Gehl Sampath P. COVID-19 vaccines and the case for a new global health diplomacy. Harvard Public Health Review. 2021; 29.
A year into the COVID-19 crisis, the virus has exposed and strengthened the global fault lines in healthcare. On the good side, the pandemic brought together governments, pharmaceutical companies, and academic/ research institutes in an unprecedented manner to actively forge new collaborations and produced impressive results. Several vaccines are already in the market, and a steady pipeline is in place, promising new introductions in the coming months. At the same time, we have newfound evidence that availability does not translate into access for all even in the direst situations. In just a few months, COVID-19 has morphed from a global to a regional pandemic. As a small set of countries prepares to re-open their economies after having administered over seventy percent of all vaccine doses globally (McClellan et al, 2021), other regions of the world are beleaguered by mounting death rates, new virus variants and dwindling vaccine reserves.
It was not meant to be this way. Efforts to ensure that treatments to address COVID-19 did not exclude low- and middle-income countries (LMICs) where most of the world’s people reside was a concern from the start of the pandemic for those on the frontlines of access to medicines debates. The COVAX Facility, an ambitious global blueprint on health collaboration, led by the World Health Organization in collaboration with Gavi and the Coalition for Epidemic Preparedness Initiative (CEPI), was created to mitigate such fallouts. The facility aims to provide COVID-19 vaccines to all participating countries, but particularly the 92 low- and middle-income countries (LMICs) that form part of the COVAX-AMC, its advance market mechanism (Gavi, 2021). The initial objective is to cover at least twenty percent of high-risk populations (frontline health workers and the most vulnerable groups) and make further doses available on set criteria.
It is now widely acknowledged that early purchase agreements – signed bilaterally by a few countries – are the prime culprits for propagating unequal vaccines’ access on a global scale. These agreements, while accelerating national vaccine programs, most notably, in the United States of America, United Kingdom, Canada and now parts of the European Union, have resulted in widespread scarcity elsewhere. For example, compared with 297 million doses of vaccines already administered in the United States of America, only 15 million vaccines have been administered throughout the African continent, of which only six million reached sub-Saharan Africa as of April 2021 (Dahir, 2021).
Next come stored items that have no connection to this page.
Lemma bid_and_ask_timestamps_must_match_witness :
  let bid := @EstimatedOrderPrice.mk Sample.lib "SHIB-USD"
               (PyFloat.literal "0.00001943") (PyFloat.literal "800") "bid" Sample.t0
               (PyFloat.literal "0.00001933") (PyFloat.literal "0.00514668") in
  let ask (t : string) := @EstimatedOrderPrice.mk Sample.lib "SHIB-USD"
               (PyFloat.literal "0.00001945") (PyFloat.literal "800") "ask" t
               (PyFloat.literal "0.00001955") (PyFloat.literal "0.00514139") in
  @EstimatedBidAndAskPrice.from_objs Sample.lib bid (ask Sample.t1)
  = inl (ValueError "Bid and ask timestamps must match") ∧
  ∃ r, @EstimatedBidAndAskPrice.from_objs Sample.lib bid (ask Sample.t0) = inr r ∧
       EstimatedBidAndAskPrice.timestamp r = Sample.t0.
Proof.
  intros bid ask. split.
  - apply (proj1 (@bid_and_ask_timestamps_must_match Sample.lib bid (ask Sample.t1))).
    vm_compute. reflexivity.
  - destruct (proj1 (proj2 (@bid_and_ask_timestamps_must_match Sample.lib bid (ask Sample.t0))))
      as (r & Hr & _ & _ & Ht & _).
    + vm_compute. reflexivity.
    + exists r. split; [exact Hr | exact Ht].
Defined.

Lemma trading_pair_from_dict_coerces_and_checks_witness :
  (∃ e, @TradingPair.from_dict Sample.lib (JObj (delete "symbol" Sample.btc_usd)) = inl e) ∧
  @TradingPair.from_dict Sample.lib (JObj (delete "status" Sample.btc_usd))
  = inl (KeyError "status") ∧
  @TradingPair.from_dict Sample.lib (JObj Sample.btc_usd)
  = inr (TradingPair.mk "BTC"
           (S754_finite false 6044629098073146 (-79))
           (S754_finite false 5629499534213120 (-48))
           (S754_finite false 4722366482869645 (-72)) "USD"
           (S754_finite false 5764607523034235 (-59)) "tradable" "BTC-USD").
Proof.
  destruct (@trading_pair_from_dict_coerces_and_checks Sample.lib)
    as (Habsent & Hdelete & Hdecimal & _ & (tp & Htp & _)).
  split; [|split].
  - apply (Habsent (delete "symbol" Sample.btc_usd) "symbol").
    + apply (bool_decide_unpack _). vm_compute. exact I.
    + vm_compute. reflexivity.
  - apply (Hdelete Sample.btc_usd "status" tp).
    + apply (bool_decide_unpack _). vm_compute. exact I.
    + exact Htp.
  - apply (Hdecimal Sample.btc_usd "BTC" "USD" "tradable" "BTC-USD"
             (digits "0") (digits "000000010000000000") (digits "20") (digits "0000000000000000")
             (digits "0") (digits "000001000000000000") (digits "0") (digits "010000000000000000"));
      try (left; discriminate); vm_compute; reflexivity.
Defined.


Lemma absent_transport_result_is_dereferenced_witness :
  (∃ w', @CryptoAPITrading.get_trading_pairs Sample.lib Sample.unavailable Sample.self
           [Some "BTC-USD"] Sample.w0 = (inl TypeError, w')) ∧
  (∃ w', @CryptoAPITrading.get_holdings Sample.lib Sample.unavailable Sample.self
           [Some "BTC"] Sample.w0 = (inl AttributeError, w')) ∧
  (∃ w', @CryptoAPITrading.get_account Sample.lib Sample.unavailable Sample.self Sample.w0
         = (inr JNull, w')).
Proof.
  destruct (@absent_transport_result_is_dereferenced Sample.lib Sample.unavailable Sample.self)
    as (Hpairs & Hholdings & _ & _ & Haccount).
  split; [|split].
  - exists (@CryptoAPITrading.make_api_request Sample.lib Sample.unavailable Sample.self "GET"
              (CryptoAPITrading.trading_pairs_path [Some "BTC-USD"]) ""
              (printed "Fetching trading pairs" (ticked Sample.w0))).2.
    apply Hpairs; vm_compute; reflexivity.
  - exists (@CryptoAPITrading.make_api_request Sample.lib Sample.unavailable Sample.self "GET"
              ("/api/v1/crypto/trading/holdings/"
               +:+ CryptoAPITrading.get_query_params "asset_code" [Some "BTC"]) ""
              Sample.w0).2.
    apply Hholdings; vm_compute; reflexivity.
  - exists (@CryptoAPITrading.make_api_request Sample.lib Sample.unavailable Sample.self "GET"
              "/api/v1/crypto/trading/accounts/" "" Sample.w0).2.
    apply Haccount; vm_compute; reflexivity.
Defined.

Lemma quantity_of_crypto_divides_by_bid_price_witness :
  let market := MoreSamples.by_url [Sample.bid_a] [] in
  let out := @CryptoAPITrading.get_quantity_of_crypto Sample.lib market Sample.self
               "SHIB-USD" (PyFloat.literal "1") Sample.w0 in
  out.1 = PyFloat.truediv (PyFloat.literal "1") (PyFloat.literal "0.00001943") ∧
  rq_url <$> sent out.2
  = ["https://trading.robinhood.com/api/v1/crypto/trading/trading_pairs/?symbol=SHIB-USD";
     "https://trading.robinhood.com/api/v1/crypto/marketdata/estimated_price/?symbol=SHIB-USD&side=bid&quantity=800.0"].
Proof.
  intros market out.
  pose (w1 := (@CryptoAPITrading.get_trading_pairs Sample.lib market Sample.self
                 [Some "SHIB-USD"] Sample.w0).2).
  pose (w2 := (@CryptoAPITrading.get_estimated_bid_price Sample.lib market Sample.self
                 "SHIB-USD" "800.0" w1).2).
  destruct (@quantity_of_crypto_divides_by_bid_price Sample.lib market Sample.self
              "SHIB-USD" (PyFloat.literal "1") Sample.w0 w1 w2
              Sample.shib_pair [] (Sample.bid_record "0.00001943" Sample.t0)
              ltac:(vm_compute; reflexivity) ltac:(vm_compute; reflexivity))
    as (Hrun & _ & Hmiss & _ & _ & Hsent & _).
  subst out. rewrite Hrun. split; [reflexivity|].
  cbn [snd]. rewrite Hsent, (Hmiss ltac:(vm_compute; reflexivity)).
  vm_compute. reflexivity.
Defined.

Lemma only_trading_pairs_are_memoized_witness :
  let first := @CryptoAPITrading.get_trading_pairs Sample.lib (Sample.shib_market [])
                 Sample.self [Some "SHIB-USD"] Sample.w0 in
  first.1 = inr [Sample.shib_pair] ∧
  @CryptoAPITrading.get_trading_pairs Sample.lib (Sample.shib_market [])
    Sample.self [Some "SHIB-USD"] first.2
  = (inr [Sample.shib_pair], ticked first.2).
Proof.
  intros first. split; [vm_compute; reflexivity|].
  refine (proj1 (proj2 (proj1 (@only_trading_pairs_are_memoized Sample.lib
            (Sample.shib_market []) Sample.self)
            [Some "SHIB-USD"] Sample.w0 first.2 [Sample.shib_pair] _ _) first.2 _) _);
    vm_compute; reflexivity.
Defined.

Lemma current_estimated_price_takes_first_bid_and_ask_witness :
  ∃ e w2,
    @CryptoAPITrading.get_current_estimated_price Sample.lib
      (Sample.shib_market [Sample.ask_a; Sample.bid_a; Sample.bid_b]) Sample.self
      "SHIB-USD" Sample.w0 = (inr e, w2) ∧
    @mirrors Sample.lib e (Sample.bid_record "0.00001943" Sample.t0)
      (Sample.ask_record "0.00001945" Sample.t0).
Proof.
  pose proof (proj2 (@current_estimated_price_takes_first_bid_and_ask Sample.lib
    (Sample.shib_market [Sample.ask_a; Sample.bid_a; Sample.bid_b]) Sample.self "SHIB-USD"
    Sample.w0
    (@CryptoAPITrading.get_trading_pairs Sample.lib
       (Sample.shib_market [Sample.ask_a; Sample.bid_a; Sample.bid_b]) Sample.self
       [Some "SHIB-USD"] Sample.w0).2
    (@CryptoAPITrading.get_estimated_price Sample.lib
       (Sample.shib_market [Sample.ask_a; Sample.bid_a; Sample.bid_b]) Sample.self
       "SHIB-USD" "both" "800.0"
       (@CryptoAPITrading.get_trading_pairs Sample.lib
          (Sample.shib_market [Sample.ask_a; Sample.bid_a; Sample.bid_b]) Sample.self
          [Some "SHIB-USD"] Sample.w0).2).2
    Sample.shib_pair []
    [Sample.ask_record "0.00001945" Sample.t0; Sample.bid_record "0.00001943" Sample.t0;
     Sample.bid_record "0.00001940" Sample.t0]
    ltac:(vm_compute; reflexivity) ltac:(vm_compute; reflexivity))
    (Sample.bid_record "0.00001943" Sample.t0) (Sample.ask_record "0.00001945" Sample.t0))
    as Hfirst.
  destruct Hfirst as (e & He & Hmirror).
  - exists [Sample.ask_record "0.00001945" Sample.t0],
           [Sample.bid_record "0.00001940" Sample.t0].
    split; [reflexivity|]. split; [|reflexivity].
    constructor; [discriminate | constructor].
  - exists [], [Sample.bid_record "0.00001943" Sample.t0;
                Sample.bid_record "0.00001940" Sample.t0].
    split; [reflexivity|]. split; [constructor | reflexivity].
  - vm_compute. reflexivity.
  - exists e. eexists. split; [exact He | exact Hmirror].
Defined.

(** C1, as stated, fails: an answer with two bid quotes (and one ask
    quote, all at the same time) is not rejected; the entry is built
    from the first bid. *)
Lemma two_bid_quotes_are_not_rejected :
  let out := (@CryptoAPITrading.get_current_estimated_price Sample.lib
                (Sample.shib_market [Sample.bid_a; Sample.bid_b; Sample.ask_a]) Sample.self
                "SHIB-USD" Sample.w0).1 in
  out = inr (EstimatedOrderPriceHistoryEntry.from_objs
               (Sample.bid_record "0.00001943" Sample.t0)
               (Sample.ask_record "0.00001945" Sample.t0)) ∧
  ¬ ∃ err, out = inl err.
Proof.
  intros out.
  assert (Hout : out = inr (EstimatedOrderPriceHistoryEntry.from_objs
                              (Sample.bid_record "0.00001943" Sample.t0)
                              (Sample.ask_record "0.00001945" Sample.t0))).
  { vm_compute. reflexivity. }
  split; [exact Hout|]. intros [err Herr]. rewrite Hout in Herr. discriminate.
Qed.

(** Nor is a pair of quotes whose timestamps differ: the entry carries
    the bid's timestamp, and the ask's in [ask_timestamp]. *)
Lemma mismatched_timestamps_are_not_rejected :
  (@CryptoAPITrading.get_current_estimated_price Sample.lib
     (Sample.shib_market [Sample.bid_a; JObj (Sample.ask_quote "0.00001945" Sample.t1)])
     Sample.self "SHIB-USD" Sample.w0).1
  = inr (EstimatedOrderPriceHistoryEntry.from_objs
           (Sample.bid_record "0.00001943" Sample.t0)
           (Sample.ask_record "0.00001945" Sample.t1)).
Proof. vm_compute. reflexivity. Qed.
In a world with finite production capacity, bilateral deals and stockpiling of vaccines in some countries has meant less and less for supply elsewhere. This has endangered self-financed purchases of vaccines in other countries limiting their ability to respond effectively. Equally importantly, it has also put at risk supply expansion by the COVAX Facility. As of May 2021, the Facility has supplied 59 million doses of vaccines to roughly 122 countries over a half of which are LMICs that are COVAX-AMC eligible according to WHO (2021a), and reserved another 1.8 billion doses for the year to meet its target of supplying 2 billion doses by the end of 2021. In recent weeks, however, supply shortages from firms such as SII and AstraZeneca (WHO, 2021b), have been forecasted to impact the expansion of supplies through the COVAX Facility.
Ironically, the supply shortages caused by one or even a few firms are unlikely to be the main bottlenecks to equitable global access to vaccines. Infinitely more worrying is the insidious blend of domestic politics and industry support in rich countries that has now culminated into a much more potent version of vaccine nationalism. In this new version, while continuing to reserve products for rich countries at the expense of LMICs (Fisher et al, 2021), some countries are, in effect, trying to change the rules of what many assumed was a somewhat settled multilateral game.
 The acronym stands for the COVID-19 Vaccines Global Access (COVAX) Facility.
 182 countries are in the COVAX Facility since 15 December 2020. 90 are fully self-financed, and 92 are LMICs that form part of the COVAX-AMC, of which 58 Gavi-eligible countries form part of the core COVAX-AMC, and 34 countries that are transitioning out of, or have already transitioned out of Gavi. See https://www.gavi.org/sites/default/files/covid/pr/COVAX_CA_COIP_List_COVAX_PR_15-12.pdf
 https://launchandscalefaster.org/covid-19/vaccineprocurement, data updated 23 April 2021; Gavi (2021).
 The Facility currently has a contract with SII for the supply of 200 million doses before the end of 2021, with an option of another 330 million (CEPI et al, 2021).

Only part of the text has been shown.